Adapun dalil-dalil fatwa di atas antara lain kisah yang diriwayat dari Abu Mas’ud r.a. sebagai berikut :
عَنْ أَبِي مَسْعُودٍ الْأَنْصَارِيِّ، قَالَ: كَانَ رَجُلٌ مِنَ الْأَنْصَارِ يُقَالُ لَهُ: أَبُو شُعَيْبٍ، وَكَانَ لَهُ غُلَامٌ لَحَّامٌ، فَرَأَى رَسُولَ اللهِ صَلَّى اللهُ عَلَيْهِ وَسَلَّمَ فَعَرَفَ فِي وَجْهِهِ الْجُوعَ، فَقَالَ لِغُلَامِهِ: وَيْحَكَ، اصْنَعْ لَنَا طَعَامًا لِخَمْسَةِ نَفَرٍ، فَإِنِّي أُرِيدُ أَنْ أَدْعُوَ النَّبِيَّ صَلَّى اللهُ عَلَيْهِ وَسَلَّمَ خَامِسَ خَمْسَةٍ، قَالَ: فَصَنَعَ، ثُمَّ أَتَى النَّبِيَّ صَلَّى اللهُ عَلَيْهِ وَسَلَّمَ فَدَعَاهُ خَامِسَ خَمْسَةٍ وَاتَّبَعَهُمْ رَجُلٌ، فَلَمَّا بَلَغَ الْبَابَ، قَالَ النَّبِيُّ صَلَّى اللهُ عَلَيْهِ وَسَلَّمَ إِنَّ هَذَا اتَّبَعَنَا، فَإِنْ شِئْتَ أَنْ تَأْذَنَ لَهُ، وَإِنْ شِئْتَ رَجَعَ، قَالَ: لَا، بَلْ آذَنُ لَهُ يَا رَسُولَ اللهِ،
Dari Abu Mas’ud al-Anshari r.a. beliau mengatakan, ada seorang Anshar yang bernama Abu Syu’aib, memiliki seorang hamba sahaya penjual daging.

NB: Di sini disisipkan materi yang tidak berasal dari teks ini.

Lemma omap_announced_quiet entries :
  Forall quiet entries → omap announced entries = [].
Proof.
  induction 1 as [|e es He _ IH]; [done|]. simpl.
  unfold announced at 1. by rewrite decide_False.
Qed.

(** The loop over records that are dicts. *)
Lemma process_records_dicts records : ∀ failures w,
  ∃ entries, omap announced entries = message_id <$> records ∧
    process_records json_loads (PDict <$> records) failures w =
      (Return (failures ++ failed_identifiers json_loads records),
       append_log entries w).
Proof.
  induction records as [|r rs IH]; intros failures w.
  - exists []. split; [done|]. simpl. unfold mret, M_ret.
    by rewrite app_nil_r, append_log_nil.
  - destruct (process_record_dict r failures) as (es & Hes & Hrun).
    destruct (IH (if item_fails json_loads r
                  then failures ++ [failure_entry (message_id r)]
                  else failures)
                 (append_log (announcement r :: es) w))
      as (es' & Hes' & Hrun').
    exists ((announcement r :: es) ++ es'). split.
    + rewrite omap_app, Hes'. simpl.
      by rewrite omap_announced_quiet.
    + rewrite fmap_cons. simpl. rewrite run_bind, Hrun, Hrun'.
      rewrite append_log_app. f_equal. f_equal.
      unfold failed_identifiers. rewrite filter_cons.
      destruct (item_fails json_loads r); simpl; [|done].
      by rewrite <- app_assoc.
Qed.

Lemma lambda_handler_records ev records w :
  ev !! "Records" = Some (PList (PDict <$> records)) →
  ∃ entries, omap announced entries = message_id <$> records ∧
    lambda_handler json_loads (PDict ev) w =
      (Return (batch_result (failed_identifiers json_loads records)),
       append_log entries w).
Proof.
  intros Hrecords. unfold lambda_handler.
  destruct (process_records_dicts records []
              (append_log [Log INFO "Processing batch of {} messages"
                             [PInt (Z.of_nat (length (PDict <$> records)))]] w))
    as (es & Hes & Hrun).
  simpl in Hrun.
  set (fs := failed_identifiers json_loads records) in *.
  destruct fs;
    (eexists; split; last first;
     [run; rewrite Hrecords; run; rewrite Hrun; run;
      rewrite !append_log_app; reflexivity
     |rewrite !omap_app; simpl; rewrite Hes; by rewrite app_nil_r]).
Qed.

Lemma lambda_handler_no_records ev w :
  ev !! "Records" = None →
  ∃ entries, omap announced entries = [] ∧
    lambda_handler json_loads (PDict ev) w =
      (Return (batch_result []), append_log entries w).
Proof.
  intros Hrecords. unfold lambda_handler.
  eexists. split; last first.
  - run. rewrite Hrecords. run. rewrite !append_log_app. reflexivity.
  - done.
Qed.

Lemma failure_entry_inj : Inj (=) (=) failure_entry.
Proof.
  intros a b Hab. unfold failure_entry in Hab.
  assert (({[ "itemIdentifier" := a ]} : gmap string pyval) !! "itemIdentifier"
          = ({[ "itemIdentifier" := b ]} : gmap string pyval) !! "itemIdentifier")
    as Hlook by congruence.
  rewrite !lookup_singleton_eq in Hlook. congruence.
Qed.

Lemma elem_of_failed_identifiers records id :
  failure_entry id ∈ failed_identifiers json_loads records ↔
  ∃ r, r ∈ records ∧ message_id r = id ∧ item_fails json_loads r = true.
Proof.
  unfold failed_identifiers. rewrite list_elem_of_fmap. split.
  - intros (r & Heq & Hr). apply list_elem_of_filter in Hr as [Hf Hr].
    exists r. split; [done|]. split; [by apply failure_entry_inj in Heq|].
    by apply Is_true_true.
  - intros (r & Hr & <- & Hf). exists r. split; [done|].
    apply list_elem_of_filter. split; [by apply Is_true_true|done].
Qed.

End consumer.

(** C1.  For a batch of records, the handler returns the identifiers of
    exactly the records whose decoding or processing threw, in the order
    of the batch; every record is attempted, in order, whatever happened to
    the records before it; records are judged one by one; and a batch of no
    records yields no identifier. *)
Theorem lambda_handler_reports_failures (json_loads : string → outcome pyval)
    (ev : gmap string pyval) (records : list (gmap string pyval)) (w : world) :
  (∃ w',
     QueueProcessor.lambda_handler json_loads
       (PDict (<["Records" := PList (PDict <$> records)]> ev)) w
     = (Return (QueueSpec.batch_result
                  (QueueSpec.failed_identifiers json_loads records)), w')
     ∧ QueueSpec.attempted w'
       = QueueSpec.attempted w ++ (QueueSpec.message_id <$> records))
  ∧ (∀ id,
       QueueProcessor.failure_entry id
         ∈ QueueSpec.failed_identifiers json_loads records
       ↔ ∃ r, r ∈ records ∧ QueueSpec.message_id r = id
              ∧ QueueSpec.item_fails json_loads r = true)
  ∧ (∀ before after,
       QueueSpec.failed_identifiers json_loads (before ++ after)
       = QueueSpec.failed_identifiers json_loads before
         ++ QueueSpec.failed_identifiers json_loads after)
  ∧ (∃ w',
       QueueProcessor.lambda_handler json_loads
         (PDict (<["Records" := PList []]> ev)) w
       = (Return (QueueSpec.batch_result []), w')).
Proof.
  split; [|split; [|split]].
  - destruct (lambda_handler_records json_loads
                (<["Records" := PList (PDict <$> records)]> ev) records w)
      as (es & Hes & Hrun); [apply lookup_insert_eq|].
    eexists. split; [exact Hrun|]. by rewrite attempted_append, Hes.
  - apply elem_of_failed_identifiers.
  - intros before after. unfold QueueSpec.failed_identifiers.
    by rewrite filter_app, fmap_app.
  - destruct (lambda_handler_records json_loads
                (<["Records" := PList []]> ev) [] w)
      as (es & Hes & Hrun); [apply lookup_insert_eq|].
    eexists. exact Hrun.
Qed.

(** C10.  On an event whose records are dicts the handler raises nothing:
    whatever a record's decoding or processing raises is turned into that
    record's entry, and the handler returns the dict of these entries. *)
Theorem lambda_handler_total (json_loads : string → outcome pyval)
    (event : pyval) (w : world) :
  QueueSpec.well_formed_batch event →
  ∃ records w',
    QueueProcessor.lambda_handler json_loads event w
    = (Return (QueueSpec.batch_result
                 (QueueSpec.failed_identifiers json_loads records)), w').
Proof.
  intros (ev & -> & [Hnone|(records & Hrecords)]).
  - destruct (lambda_handler_no_records json_loads ev w Hnone) as (es & _ & Hrun).
    by exists [], (append_log es w).
  - destruct (lambda_handler_records json_loads ev records w Hrecords)
      as (es & _ & Hrun).
    eauto.
Qed.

Suatu hari dia melihat tanda-tanda lapar di wajah Nabi SAW, kemudian dia perintahkan hamba sahayanya : “Kasian, buatkanlah makanan untuk lima orang, aku ingin mengundang Nabi SAW bersama empat sahabat lainnya. Abu Mas’ud mengatakan, hamba sahaya itupun membuatnya. Kemudian Abu Syu’aib itupun menemui Nabi SAW mengundang Nabi SAW bersama empat sahabatnya. Namun ada seorang yang ikut (tanpa undangan). Maka beliau bersabda, “Tapi ini ada satu orang yang ikut. Jika mau, kamu bisa mengizinkan dan jika kamu mau, dia akan kembali.  Orang Anshar tersebut menjawab, “Tidak, akan tetapi aku izinkan ya Rasulullah.” (H.R. Muslim)[3]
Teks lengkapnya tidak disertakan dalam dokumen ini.